El divulgador científico Adolfo Plasencia, autor de un extenso libro de entrevistas a investigadores para el MIT, me pone en copia los últimos artículos que ha recopilado sobre los avances en el conocimiento de los mecanismos del cerebro, el humano. Entiendo poca cosa a pesar de tratarse de escritos de amplia difusión. Uno de esos papeles explica lo que es el conectoma, algo así como el mapa de las conexiones entre los 86.000 millones de neuronas que compondrían un cerebro adulto. Tantas como estrellas en la galaxia. Apenas se sabe nada de su funcionamiento, pero el artículo es capaz de fijar un número muy redondo de neuronas. ¡Bendita ciencia!

El conectoma, sin embargo, no afecta a la memoria pero sí a la personalidad. Tampoco conocemos dónde reside la memoria, el archivo de nuestra vida, porque no ocupa un único territorio, sino que depende también de las relaciones interregionales. Las cercanías. A lo largo de ese mapa o conectoma, que además es cambiante, dinámico, el mencionado artículo cuantifica las conexiones sinápticas en más de 100 billones. El autor del reportaje posee una calculadora extraordinaria, muy apreciable desde luego.

Lo más interesante –o peliculero, si se prefiere–, es que ya existen compañías en California que congelan el conectoma del cerebro para conservarlo y resucitarlo cuando exista tecnología avanzada para ello. Se congela matando a la persona, segundos antes de morir, introduciendo congelante, literalmente. En el conectoma, suponen estos científicos del business, se encuentra todo el dispositivo de la personalidad del individuo, su yo, en definitiva. El conectoma o la inmortalidad.

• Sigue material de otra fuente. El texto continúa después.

Lemma write_sim e pin s : op_ok (OpWrite e pin) -> in_step s ->
  simulates (write_entry_pinned e pin) (spec_write (serialize_write_entry e) (spec_store e) pin) s.
Proof.
  intros (Ht & Hba & Hbc) Hi. apply (sealed_sim (serialize_write_entry e) e); [|done]. intros data Hd.
  destruct (allowed_storable e data Ht Hba Hbc Hd) as (Hst & Hsd & Hl). split; [done|]. split; [by apply serialize_write_read|].
  intros s1 Hi1. by apply store_sim.
Qed.

Lemma op_sim op s : op_ok op -> in_step s -> simulates (session_op op) (spec_op op) s.
Proof.
  intros Hop Hi. destruct op as [t pin|e pin|ap ac pin|p|cur new|cur].
  - by apply list_sim.
  - apply (simulates_bind (write_entry_pinned e pin) (spec_write (serialize_write_entry e) (spec_store e) pin)); [by apply write_sim|].
    intros [] s1 _ Hi1. by apply simulates_ret.
  - destruct Hop as (Hba & Hbc).
    apply (simulates_bind (delete_entry_pinned ap ac pin) (spec_write (serialize_delete_entry ap ac) (spec_remove ap ac) pin)); [|intros [] s1 _ Hi1; by apply simulates_ret].
    apply (sealed_sim (serialize_delete_entry ap ac) (mkWrite Hotp Sha1 0 0 false ap ac [])); [|done]. intros data Hd.
    split; [by eapply delete_short|]. split; [by apply serialize_delete_read|]. intros s1 Hi1. by apply remove_sim.
  - apply (simulates_bind (set_pin p)); [by apply set_pin_sim|]. intros [] s1 _ Hi1. by apply simulates_ret.
  - apply (simulates_bind (change_pin cur new)); [by apply (change_pin_sim cur (Some new))|]. intros [] s1 _ Hi1. by apply simulates_ret.
  - apply (simulates_bind (remove_pin cur)); [by apply (change_pin_sim cur None)|]. intros [] s1 _ Hi1. by apply simulates_ret.
Qed.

Otro de los artículos habla de las redes neuronales y los trabajos de los científicos computacionales para crear un algoritmo que permita el aprendizaje de la inteligencia artificial. Eso, dicen, ya lo han conseguido, pero ahora lo que pretenden con ayuda de los neurólogos es que funcione en un cerebro biológico, y ahí se han atascado porque están convencidos de que se aprende mediante retropropagación, que tampoco sé muy bien de qué se trata. Al parecer, uno de los mecanismos cerebrales consiste en vaticinar lo que vamos a sentir, no en sentir mediante los sentidos. Como un predictor de percepciones. ¿Se acuerdan de aquel relato de ciencia-ficción de la película Minority Report basada en Philip K. Dick en donde una máquina se adelantaba a la realidad?

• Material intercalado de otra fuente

Lemma import_rsa_wp parts (s : session) ch : Forall (fun w => zlen w.2 <= 0x2000) (rsa_parts parts CrtWithModulus) -> tracks (s, ch) ->
  wp (import_rsa_tracked crt parts) (s, ch) (or_fails (fun _ x => x.2 = true /\ within crt a0 (the_card x.1) /\ exists fields,
    pc_slots (the_card x.1) crt = new_key fields (pc_slots (the_card s) crt) /\ rsa_loaded parts (sl_attrs (pc_slots (the_card s) crt)) fields)).
Proof using Hst Hcont Hk.
  intros Hparts Ht. pose proof (tracks_wf _ Ht) as Hwf. unfold import_rsa_tracked.
  apply (reading_wp _ _ s ch (fun r => parse_algorithm_attributes (sl_attrs (pc_slots (the_card s) crt)) = Ok (AttrRsa r))); [done| |].
  { unfold rsa_attributes. apply wp_bind. eapply wp_mono; [by apply attributes_reads|]. intros [v|e] s' [Hs Hv]; [|done]. subst v.
    destruct (parse_algorithm_attributes _) as [[r|k c p]|e]; (apply wp_ret || apply wp_lift); done. }
  intros r s' Hr Hs' Ht'. rewrite <- Hs'. rewrite <- Hs' in Hr. clear Hs' Hwf Ht s. rename s' into s.
  assert (is_word 16 (e_bits r)) as He.
  { destruct (tracks_wf _ Ht') as (Hsl & _). destruct (Hsl crt) as (_ & _ & Hby). by apply (rsa_ebits_word _ _ Hr). }
  pose proof (rsa_body crt parts (format r) (e_bits r) Hparts He) as Hbody. destruct (rsa_exponent_fits (r_e parts) (e_bits r)); cbn [negb]; [|by apply wp_lift].
  destruct Hbody as (e & Hb & Hsm & Hn & _). destruct (header_small _ Hsm) as (Hsz & Hkey & [apdu Ha] & [chained Hc]).
  apply wp_bind_lift. unfold import_rsa_key, import_rsa_key_chained. rewrite Hb. cbn [mbind result_bind map_err]. rewrite Ha, Hc. cbn [built ok_or]. apply wp_bind, wp_ret.
  eapply wp_mono; [by eapply putting_wp|]. intros [v|e'] x; [|done]. intros (H1 & H2 & H3). split; [done|]. split; [done|]. eexists. split; [exact H3|]. by exists r.
Qed.

(** The slot's attributes are made the algorithm's. *)
Definition has_alg (alg : KeyAlg) (s : session) : Prop :=
  exists a, parse_algorithm_attributes (sl_attrs (pc_slots (the_card s) crt)) = Ok a /\ attr_key_alg a = Some alg.
Lemma ready_wp alg (s : session) ch : tracks (s, ch) -> let set := needs_attribute_write (sl_attrs (pc_slots (the_card s) crt)) alg in
  wp (if set then _ ← on_card (note (s2b "openpgp import") (setting_line crt alg)); _ ← on_card (set_algorithm crt alg); mark_changed else mret tt) (s, ch)
    (or_fails (fun _ x => tracks x /\ has_alg alg x.1 /\ (set = false -> the_card x.1 = the_card s))).
Proof using Hst Hcont Hk.
  intros Ht set. pose proof (tracks_wf _ Ht) as Hwf. destruct set eqn:Eset; subst set.
  - apply wp_bind, wp_on_card. eapply wp_mono; [apply note_wp|]. intros r s1 [-> Hs1]. pose proof (tracks_same _ _ s1 Ht Hs1) as Ht1.
    apply wp_bind, wp_on_card. eapply wp_mono; [apply set_algorithm_wp; by apply (tracks_wf _ Ht1)|]. intros [v|e] s2 Hs2.
    + destruct Hs2 as (sent & Hsent & Hin & Hsl). eapply wp_eq; [done|]. split; [|split; [|done]].
      * split; [|done]. cbn [fst]. eapply within_trans; [apply Ht1|exact Hin].
      * destruct Hk as (_ & _ & _ & Hst' & _). destruct (Hst' alg crt sent Hsent) as (_ & _ & a & Ha & Halg). exists a. cbn [fst]. by rewrite Hsl.
    + destruct Hs2 as [He Hsame]. split; [done|]. destruct Ht1 as [Hw1 Hc1]. split; [by eapply within_same|].
      cbn [fst snd] in *. intros ->. destruct Hsame as [_ Hsame]. by rewrite Hsame, Hc1.
  - apply wp_ret. split; [done|]. split; [|done]. unfold needs_attribute_write in Eset. apply negb_false_iff, bool_decide_eq_true in Eset.
    unfold has_alg. cbn [fst]. destruct (parse_algorithm_attributes _) as [a|e]; [|done]. exists a. done.
Qed.

Definition got_key (key : ImportKey) (alg : KeyAlg) (x : state) : Prop :=
  x.2 = true /\ within crt a0 (the_card x.1) /\ exists fields, loaded_key kind key alg (pc_slots (the_card x.1) crt) fields.
Lemma import_ecc_wp alg parts len chained_err (s : session) ch c : zlen (default [] (public parts)) <= 0x2000 -> alg_curve alg = Some c -> len = field_len c ->
  ecc_scalar_fits (scalar parts) len = true -> tracks (s, ch) -> has_alg alg s ->
  let parts' := mkEccParts (scalar parts) (if asks_public (sl_attrs (pc_slots (the_card s) crt)) then public parts else None) in
  plain_error chained_err ->
  wp (apdu ← lift (map_err (fun _ => chained_err) (import_ecc_key crt parts' len)); apdu ← built apdu; _ ← mark_changed;
      on_card (put_key_import apdu (chunks ← map_err (fun _ => chained_err) (import_ecc_key_chained crt parts' len 254); ok_or (PTransport TPanic) chunks))) (s, ch)
    (or_fails (fun _ => got_key (IEcc parts) alg)).
Proof using Hst Hcont.
  intros Hpub Hc -> Hfits Ht (a & Ha & Halg) parts' Hpl. pose proof (key_alg_kind a alg Halg) as Hkind. rewrite Hc in Hkind. destruct a as [r|k c' p]; [done|]. injection Hkind as <-.
  assert (asks_public (sl_attrs (pc_slots (the_card s) crt)) = p) as Hasks by (unfold asks_public; rewrite Ha; by destruct p).
  assert (1 <= field_len c <= 0x2000) as Hfl by (by destruct c; vm_compute).
  pose proof (ecc_body crt parts' (field_len c) Hfl) as Hbody. change (scalar parts') with (scalar parts) in Hbody. rewrite Hfits in Hbody.
  destruct Hbody as (sc & Hb & Hsm & Hv & Hl); [subst parts'; cbn [public]; by destruct (asks_public _)|].
  destruct (header_small _ Hsm) as (Hsz & Hkey & [apdu Hap] & [chained Hch]).
  apply wp_bind_lift. unfold import_ecc_key, import_ecc_key_chained. rewrite Hb. cbn [mbind result_bind map_err]. rewrite Hap, Hch. cbn [built ok_or]. apply wp_bind, wp_ret.
  eapply wp_mono; [by eapply putting_wp|]. intros [v|e'] x; [|done]. intros (H1 & H2 & H3). split; [done|]. split; [done|]. eexists. rewrite H3.
  split; [done|]. split; [by eexists|]. exists k, c, p, sc. split; [done|]. split; [subst parts'; cbn [public]; by rewrite Hasks|done].
Qed.
Lemma import_any_wp alg key (s : session) ch : match key with
    | IRsa parts => Forall (fun w => zlen w.2 <= 0x2000) (rsa_parts parts CrtWithModulus) | IEcc parts => zlen (default [] (public parts)) <= 0x2000 end ->
  tracks (s, ch) -> wp (import_any_tracked crt alg key) (s, ch) (or_fails (fun _ => got_key key alg)).
Proof using Hst Hcont Hk.
  intros Hkey Ht. unfold import_any_tracked. apply wp_bind_lift. unfold check_import. pose proof (slot_attributes_cases alg crt) as Hs.
  destruct (slot_attributes alg crt) as [sent|e]; cbn [mbind result_bind]; [|by split]. destruct (key_fits alg key) eqn:Efit; [|done].
  apply (reading_wp _ _ s ch (fun v => v = sl_attrs (pc_slots (the_card s) crt))); [done|apply attributes_reads; by apply (tracks_wf _ Ht)|].
  intros v s1 -> Hs1 Ht1. rewrite <- Hs1. apply wp_bind. eapply wp_mono; [by apply ready_wp|]. intros [u|e] [s2 ch2] H2; [|done]. destruct H2 as (Ht2 & Halg & Hsame). cbn [fst] in *.
  destruct key as [parts|parts].
  - eapply wp_mono; [by apply import_rsa_wp|]. intros [w|e] x; [|done]. intros (H1 & H3 & fields & Hf & Hl). split; [done|]. split; [done|]. exists fields.
    destruct Halg as (a & Ha & Hal). rewrite Hf. split; [done|]. split; [by exists a|done].
  - unfold key_fits in Efit. destruct (alg_curve alg) as [c|] eqn:Ec; [|done].
    set (set := needs_attribute_write _ _) in *. apply wp_bind.
    enough (wp (if set then on_card (algorithm_attributes crt) else mret (sl_attrs (pc_slots (the_card s1) crt))) (s2, ch2)
      (fun r x => the_card x.1 = the_card s2 /\ x.2 = ch2 /\ r = Ok (sl_attrs (pc_slots (the_card s2) crt)))) as Hread.
    { eapply wp_mono; [exact Hread|]. intros r [s3 ch3] (H3 & H4 & ->). cbn [fst snd] in *. subst ch3. rewrite <- H3.
      apply (import_ecc_wp alg parts (field_len c) _ s3 ch2 c); try done; [by eapply tracks_same|]. unfold has_alg. by rewrite H3. }
    destruct set.
    + apply wp_on_card. eapply wp_mono; [apply attributes_wp; by apply (tracks_wf _ Ht2)|]. intros r s3 [-> H3]. done.
    + apply wp_ret. pose proof (Hsame eq_refl) as He. cbn [fst snd] in *. split; [done|]. split; [done|]. by rewrite He.
Qed.
(** Registering writes one object of the slot, or fails with the slot touched. *)
Lemma register_wp (s : session) (g : Slot -> Slot) tag v (Q : unit -> state -> Prop) (next : io state (PgpError (PcscError (T0 PgpCard))) unit) label :
  1 <= zlen v <= 255 -> within crt a0 (the_card s) -> slot_wf (g (pc_slots (the_card s) crt)) ->
  put_object kind (high tag * 256 + low tag) v (the_card s) = card_write (on_slot crt g) (the_card s) ->
  (forall s', within crt a0 (the_card s') -> pc_slots (the_card s') crt = g (pc_slots (the_card s) crt) -> wp next (s', true) (or_fails Q)) ->
  wp (apdu ← built (put_data tag v); '(_, sw) ← on_card (transmit_full apdu); _ ← lift (ok_or_apdu label sw); next) (s, true) (or_fails Q).
Proof using Hst Hcont.
  intros Hv Hin Hg Hput Hnext. destruct (put_wp s crt g tag v Hv (proj1 Hin) Hg Hput) as (apdu & -> & Hw). cbn [built]. apply wp_bind, wp_ret, wp_bind, wp_on_card.
  eapply wp_mono; [exact Hw|]. intros r s' (sw & -> & Hin' & Hsl). apply wp_bind_lift. rewrite ok_or_apdu_cases.
  pose proof (within_trans _ _ _ _ Hin Hin') as Hall. destruct (sw =? 0x9000); [by apply Hnext|]. split; [done|]. by split.
Qed.
Lemma import_one_wp k (s : session) ch : k_crt k = crt -> import_ok k -> tracks (s, ch) ->
  wp (import_one k) (s, ch) (or_fails (fun _ x => within crt a0 (the_card x.1) /\ loaded kind k (pc_slots (the_card x.1) crt))).
Proof using Hst Hcont Hk.
  intros Hcrt [Hok Hfpr] Ht. unfold import_one. rewrite Hcrt. apply wp_bind. eapply wp_mono; [by apply import_any_wp|].
  intros [u|e] [s1 ch1] H1; [|done]. destruct H1 as (Hch & Hin1 & fields & Hl). cbn [fst snd] in *. subst ch1. assert (tracks (s1, true)) as Ht1 by (by split).
  apply (reading_wp _ _ s1 true (fun got => got = ck_public kind (sl_attrs (pc_slots (the_card s1) crt)) fields)); [done| |].
  { eapply wp_mono; [apply read_public_key_wp; apply Hin1|]. intros [got|e] s' [Hs' Hgot]; [|done]. split; [done|]. destruct Hgot as (fields' & Hf & ->).
    destruct Hl as (Hl & _). rewrite Hl in Hf. by injection Hf as <-. }
  intros got s2 -> Hs2 Ht2. rewrite <- Hs2 in Hl |- *. destruct (same_public_key _ _) eqn:Esame; cbn [negb]; [|by apply wp_lift].
  assert (within crt a0 (the_card s2)) as Hin2 by apply Ht2. pose proof (proj1 Hin2) as (Hsl2 & _). destruct (Hsl2 crt) as (Hz & Hf & Hby).
  apply (register_wp s2 (new_time (to_be 4 (k_created k))) (time_tag crt)); [done|done|by split_and!|by destruct crt|].
  intros s3 Hin3 H3. pose proof (register_wp s3 (new_fpr (expect_fpr k)) (fpr_tag crt) (expect_fpr k)
    (fun _ x => within crt a0 (the_card x.1) /\ loaded kind k (pc_slots (the_card x.1) crt)) (mret tt) (s2b "openpgp put fingerprint")) as Hreg.
  assert (forall x, wp (apdu ← built (put_data (fpr_tag crt) (expect_fpr k)); '(_, sw) ← on_card (transmit_full apdu); _ ← lift (ok_or_apdu (s2b "openpgp put fingerprint") sw); mret tt) (s3, true) x ->
    wp (apdu ← built (put_fingerprint crt (expect_fpr k)); '(_, sw) ← on_card (transmit_full apdu); lift (ok_or_apdu (s2b "openpgp put fingerprint") sw)) (s3, true) x) as Hend.
  { intros x. unfold wp, put_fingerprint. destruct (put_data _ _) as [apdu|]; [|done]. cbn [built]. unfold mbind, io_bind. cbn [mret io_ret].
    destruct (on_card _ _) as [[[d sw]|e] y]; [|done]. unfold lift. by destruct (ok_or_apdu _ sw) as [[]|]. }
  apply Hend, Hreg; [unfold zlen; lia|done|rewrite H3; by split_and!|by destruct crt|].
  intros s4 Hin4 H4. apply wp_ret. cbn [or_fails fst]. split; [done|]. exists fields. rewrite H4, H3. destruct Hl as (Hl1 & Hl2 & Hl3). by split_and!.
Qed.
End one.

Todo esto suena a chino más que a ciencia-ficción, aunque hay gente que está convencida del poder omnímodo del hombre. El filósofo israelí Yuval Noah Harari, por ejemplo, es el principal profeta de esta teoría. También cree que la ciencia nos dotará de un poder cuasi divino con el que se alcanzará el umbral de la inmortalidad. Mientras tanto, vende millones de libros de su Homo Deus, una breve y más que optimista visión del mañana humano. Aunque la realidad, de momento, es que no sabemos curar la esquizofrenia, ni el autismo, dos de los malestares que produce la deformación del conectoma. Ni siquiera podemos hacemos cargo socialmente de los enfermos mentales.

Hace escasos días, dos emprendedores multimillonarios norteamericanos, se enzarzaban en una delirante discusión. El creador de Facebook anunciaba un futuro radicalmente lúdico a través de la creación de un mundo digital paralelo, Metaverse le ha llamado. Contestaba el dueño de Tesla, para quien ese paraíso de pantallas y manipulaciones ópticas no le despierta el mínimo interés porque lo suyo es enviar satélites reales a Marte antes de la próxima década. Y dos científicos españoles afirmaban en El País que en unos diez años los humanos llevarán sensores injertados en la cabeza. Supongo que no serán para restablecer la cordura.

En sentido contrario a todas estas panoplias cientifistas, la película de las felices fiestas navideñas, No mires arriba, en Netflix, propone un final apocalíptico para la humanidad. El film, con un extraordinario Leonardo Di Caprio, no satiriza a la ciencia, todo lo contrario, sino los intereses espurios de una serie de políticos y multinacionales, cuya demencia y estupidez alcanza cotas impredecibles. Don’t Look Up, pone a parir la deriva actual de la comunicación, desbordada por oligofrénicos personajes dominantes en las redes sociales y programas de televisión donde todo son risas y chistecitos sin atención por lo verdaderamente noticioso. La estupidez convertida en entrevistas y humoradas televisivas.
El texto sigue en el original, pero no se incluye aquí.